The Sheriffs of Savage Wells by Sarah M. Eden
Shadow Mountain: September 27, 2016
Genre: Historical Western Romance
Source: Free from publisher
I’d go there again!
I haven’t read a historical Western romance since I was in high school, and I thoroughly enjoyed this re-introduction to the genre. The relationship between the hero and heroine is fantastic. Slow and sweet, with witty banter to fill in the corners. Both characters are fully developed and realistic, with layers of problems they’re dealing with (who ever has only one problem going on in their lives at once?). The town is full of delightful characters, and the plot, whether it’s focused on the romance or the lawbreaking, never falters.
Cade has just arrived in Savage Wells to apply to be sheriff in this quiet, safe town – a far cry from the dangerous and gritty towns he worked in his ten-year career as a lawman. When all the applicants arrive at the jailhouse, he and two other men discover that the fourth applicant is Paisley Bell – a woman! Cade has trouble adjusting to the idea of a female sheriff, and in the beginning he and Paisley bicker and fight verbal battles almost constantly. But as they get to know one another, a deep and mutual respect builds.

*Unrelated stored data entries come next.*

(** X7.  On an ok upstream answer the copy in [part_000] returns a
    [client_secret] only when upstream gave a string and an [expires_after]
    only when upstream gave a number or a string, [null] otherwise, each as
    [JSON.stringify] writes it; its body is that of [route.ts], which
    writes whatever upstream gave, exactly when the [client_secret] that
    [route.ts] writes is a string or [null] (it writes [null] for a number
    that is not finite) and the upstream [expires_after] is a number, a
    string, [null] or absent. *)
Theorem alt_POST_success_body (call : FetchCall) (r : UpstreamResponse) :
  snd (RouteAlt.POST env fetch request) = [call] ->
  fetch call = Resolved r -> ok r = true ->
  let upstreamJson := default (JObj []) (json r) in
  res_body (fst (RouteAlt.POST env fetch request)) =
    JObj [(lit "client_secret",
           RouteAlt.string_or_null (get upstreamJson (lit "client_secret")));
          (lit "expires_after",
           JSON_stringify
             (RouteAlt.number_or_string_or_null
                (get upstreamJson (lit "expires_after"))))] /\
  (res_body (fst (RouteAlt.POST env fetch request)) =
     res_body (fst (POST env fetch request)) <->
   match JSON_stringify (upstream_field r (lit "client_secret")) with
   | JStr _ | JNull => True
   | _ => False
   end /\
   match upstream_field r (lit "expires_after") with
   | JNum _ | JStr _ | JNull => True
   | _ => False
   end).
Proof.
  intros Hcall Hfetch Hok.
  destruct (alt_POST_called call Hcall) as (sessionCookie & ->).
  assert (Hcall' : snd (POST env fetch request) = [call])
    by (by rewrite <- alt_POST_calls).
  destruct (POST_called env fetch request call Hcall')
    as (key & userId & sessionCookie' & _ & _ & _ & _ & ->).
  rewrite Hfetch. cbv zeta. rewrite Hok.
  cbn [res_body json_built JSON_stringify map fst snd].
  rewrite string_or_null_written.
  split; [done|].
  unfold upstream_field.
  generalize (lit "client_secret") (lit "expires_after"). intros k1 k2.
  destruct (json r) as [j|]; cbn.
  - destruct (get j k1) as [[| |[[]| | |]| | |]|],
      (get j k2) as [[| |[[]| | |]| | |]|]; cbn;
      (split; [intros Heq; simplify_eq; by repeat split
              |intros [Hsecret Hexpires]; done]).
  - done.
Qed.

(** X8.  On a non-ok upstream answer whose status the [Response]
    constructor accepts, [route.ts] returns the upstream body, as
    [JSON.stringify] writes it, under [details] next to its message, while
    the copy in [part_000] returns its message alone: there the upstream
    body is not forwarded.  Each message is what the copy's own
    [extractUpstreamError] finds, or else
    [Failed to create session: <status> <statusText>].  When the
    constructor refuses the status, both return the generic body. *)
Theorem POST_error_bodies (call : FetchCall) (r : UpstreamResponse) :
  snd (POST env fetch request) = [call] ->
  fetch call = Resolved r -> ok r = false ->
  let upstreamJson := default (JObj []) (json r) in
  let fallback :=
    lit "Failed to create session: " ++ decimal (status r) ++ lit " " ++
    statusText r in
  (accepts_status (status r) = true ->
     res_body (fst (POST env fetch request)) =
       JObj [(lit "error",
              JStr (default fallback
                      (extractUpstreamError (Some upstreamJson))));
             (lit "details", JSON_stringify upstreamJson)] /\
     res_body (fst (RouteAlt.POST env fetch request)) =
       JObj [(lit "error",
              JStr (default fallback
                      (RouteAlt.extractUpstreamError (Some upstreamJson))))]) /\
  (accepts_status (status r) = false ->
     res_body (fst (POST env fetch request)) = unexpected_payload /\
     res_body (fst (RouteAlt.POST env fetch request)) = unexpected_payload).
Proof.
  intros Hcall Hfetch Hok.
  assert (Hcall' : snd (RouteAlt.POST env fetch request) = [call])
    by (by rewrite alt_POST_calls).
  destruct (alt_POST_called call Hcall') as (sessionCookie & ->).
  destruct (POST_called env fetch request call Hcall)
    as (key & userId & sessionCookie' & _ & _ & _ & _ & ->).
  rewrite Hfetch. cbv zeta. rewrite Hok.
  by split; intros ->.
Qed.

End CopyOfPost.

Section CopyOfPostExamples.
Import Route Examples.

Lemma alt_POST_success_body_witness :
  res_body (fst (RouteAlt.POST env (answers session_with_odd_types)
                               first_visit)) =
    JObj [(lit "client_secret", JNull); (lit "expires_after", JNull)] /\
  res_body (fst (RouteAlt.POST env (answers session_created) first_visit)) =
    res_body (fst (POST env (answers session_created) first_visit)).
Proof.
  destruct (alt_POST_success_body env (answers session_with_odd_types)
              first_visit first_visit_call session_with_odd_types)
    as [Hodd _]; [reflexivity | reflexivity | reflexivity |].
  destruct (alt_POST_success_body env (answers session_created)
              first_visit first_visit_call session_created)
    as [_ Hsame]; [reflexivity | reflexivity | reflexivity |].
  split; [exact Hodd|]. apply Hsame. vm_compute. split; exact I.
Defined.

(** Upstream answers 429 with a string [error] next to a string
    [message]: the two copies pass on different messages. *)
Lemma POST_error_bodies_witness :
  res_body (fst (POST env (answers quota_exceeded) first_visit)) =
    JObj [(lit "error", JStr (lit "quota exceeded"));
          (lit "details",
           JObj [(lit "error", JStr (lit "quota exceeded"));
                 (lit "message", JStr (lit "see details"))])] /\
  res_body (fst (RouteAlt.POST env (answers quota_exceeded) first_visit)) =
    JObj [(lit "error", JStr (lit "see details"))].
Proof.
  apply (POST_error_bodies env (answers quota_exceeded) first_visit
           first_visit_call quota_exceeded); reflexivity.
Defined.

End CopyOfPostExamples.

(** ** More on the panel *)

Section ErrorDetail.
Import Panel.

Lemma extractErrorDetail_shapes (payload : value) (fallback : jstring) :
  extractErrorDetail (Some payload) fallback =
    default fallback (Route.first_string (Route.error_shapes payload)).
Proof.
  unfold extractErrorDetail, Route.error_shapes.
  destruct payload as [|b|x|s|items|props]; try reflexivity.
  - by destruct b.
  - by destruct x.
  - by destruct s.
  - unfold isRecord, get_opt, get, as_string, truthy.
    cbn [negb mbind option_bind Route.first_string].
    payload_cases; reflexivity.
Qed.

(** X9.  The panel's [extractErrorDetail] looks for the message in the same
    six places, in the same order, as the route's [extractUpstreamError],
    and returns its fallback exactly where that returns [null]; so from an
    error response of the route, whose body is [{error, details}], it
    takes the route's [error] string, whatever [details] holds. *)
Theorem extractErrorDetail_as_route :
  (forall (payload : option value) (fallback : jstring),
     extractErrorDetail payload fallback =
       default fallback (Route.extractUpstreamError payload)) /\
  (forall (message : jstring) (details : value) (fallback : jstring),
     extractErrorDetail
       (Some (JObj [(lit "error", JStr message); (lit "details", details)]))
       fallback = message).
Proof.
  split.
  - intros [payload|] fallback; [|reflexivity].
    by rewrite extractErrorDetail_shapes, extractUpstreamError_shapes.
  - intros message details fallback. reflexivity.
Qed.

End ErrorDetail.

(** *** Running a computation step by step *)

Section Steps.
Import Panel.

Context {A B : Type}.
Implicit Types (w : World).

Lemma wp_ret (a : A) (Q : World -> Exn + A -> Prop) w :
  Q w (inr a) -> wp (ret a) Q w.
Proof. done. Qed.

Lemma wp_throw (e : Exn) (Q : World -> Exn + A -> Prop) w :
  Q w (inl e) -> wp (throw e) Q w.
Proof. done. Qed.

Lemma wp_bind (m : M A) (k : A -> M B) (Q : World -> Exn + B -> Prop) w :
  wp m (fun w' r => match r with
                    | inl e => Q w' (inl e)
                    | inr a => wp (k a) Q w'
                    end) w ->
  wp (bind m k) Q w.
Proof. unfold wp, bind. by destruct (m w) as [w' [e|a]]. Qed.

Lemma wp_try_catch (body : M A) (handler : Exn -> M A)
    (Q : World -> Exn + A -> Prop) w :
  wp body (fun w' r => match r with
                       | inl e => wp (handler e) Q w'
                       | inr a => Q w' (inr a)
                       end) w ->
  wp (try_catch body handler) Q w.
Proof. unfold wp, try_catch. by destruct (body w) as [w' [e|a]]. Qed.

Lemma wp_try_finally (body : M A) (final : M unit)
    (Q : World -> Exn + A -> Prop) w :
  wp body (fun w' r =>
             wp final (fun w'' r' => match r' with
                                     | inl e => Q w'' (inl e)
                                     | inr _ => Q w'' r
                                     end) w') w ->
  wp (try_finally body final) Q w.
Proof.
  unfold wp, try_finally. destruct (body w) as [w' r]. simpl.
  by destruct (final w') as [w'' [e|[]]].
Qed.

Lemma wp_await (unmounts : bool) (settled : Exn + A)
    (Q : World -> Exn + A -> Prop) w :
  Q (awaited unmounts w) settled -> wp (await unmounts settled) Q w.
Proof. unfold wp, await, awaited. by destruct unmounts, settled. Qed.

End Steps.

Section StepsUnit.
Import Panel.

Lemma wp_isMounted (Q : World -> Exn + bool -> Prop) w :
  Q w (inr (isMountedRef (panel w))) -> wp isMounted Q w.
Proof. done. Qed.

Lemma wp_with_panel f ev (Q : World -> Exn + unit -> Prop) w :
  Q {| panel := f (panel w); trace := trace w ++ ev |} (inr tt) ->
  wp (with_panel f ev) Q w.
Proof. done. Qed.

Lemma wp_setErrorState updates (Q : World -> Exn + unit -> Prop) w :
  Q (fst (setErrorState updates w)) (inr tt) -> wp (setErrorState updates) Q w.
Proof. done. Qed.

Lemma wp_setIsInitializingSession b (Q : World -> Exn + unit -> Prop) w :
  Q (fst (setIsInitializingSession b w)) (inr tt) ->
  wp (setIsInitializingSession b) Q w.
Proof. done. Qed.

Lemma wp_setScriptStatus s (Q : World -> Exn + unit -> Prop) w :
  Q (fst (setScriptStatus s w)) (inr tt) -> wp (setScriptStatus s) Q w.
Proof. done. Qed.

Lemma wp_unmount (Q : World -> Exn + unit -> Prop) w :
  Q (fst (unmount w)) (inr tt) -> wp unmount Q w.
Proof. done. Qed.

Lemma wp_when (c : bool) (m : M unit) (Q : World -> Exn + unit -> Prop) w :
  (if c then wp m Q w else Q w (inr tt)) -> wp (when c m) Q w.
Proof. by destruct c. Qed.

End StepsUnit.

(** The projections of the worlds the setters leave. *)
Ltac wp_simpl :=
  cbv beta iota;
  cbn [Panel.panel Panel.trace Panel.isMountedRef Panel.errors
       Panel.isInitializingSession Panel.processedFacts Panel.scriptStatus
       Panel.widgetInstanceKey Panel.awaited Panel.setErrorState
       Panel.setIsInitializingSession Panel.setScriptStatus Panel.unmount
       Panel.with_panel fst snd negb andb] in *.

(** What is known of [isMountedRef.current], or else both cases. *)
Ltac wp_mounted :=
  repeat match goal with
         | H : Panel.isMountedRef (Panel.panel ?w) = _
           |- context [Panel.isMountedRef (Panel.panel ?w)] => rewrite H
         | |- context [Panel.isMountedRef (Panel.panel ?w)] =>
             is_var w; destruct (Panel.isMountedRef (Panel.panel w)) eqn:?
         end.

Their mutual respect is the foundation of their romance, and really, one of the best things about this book.
The romance builds slowly, and there’s no sex. It is 1875, after all. This knocks down one of my major objections to historical romances. I’m no longer interested in reading historical books that completely disregard the setting. In this book, it comes to life. Lots of the town’s residents are given their own quirks, problems, and perspectives. The town’s problems are people problems, like the inconvenience of a jail filled with ribbons because that’s where they’re sold. And the two farmers who have an inordinate amount of affection for a single hen. There are real problems, too. Cade and other men in the town are dealing with the repercussions of fighting in the American Civil War. And Paisley is taking care of her father, who is unable to take care of himself.
Paisley is wonderful – struggling to hold on to her way of life, dealing with her father’s problems, and fighting to be able to perform a job she does well against nearly universal prejudice. She’s defiant, witty, strong, and vulnerable.
I challenge you to fall in love with these characters and this town like I did, and to cheer for Paisley and Cade as they work to protect their quirky town from robbers and crooks.
Readers, I defer to you. I have nothing in my Have Read pile that fits. Have you read any sweet historical/Western romances recently that you would recommend to readers of The Sheriffs of Savage Wells?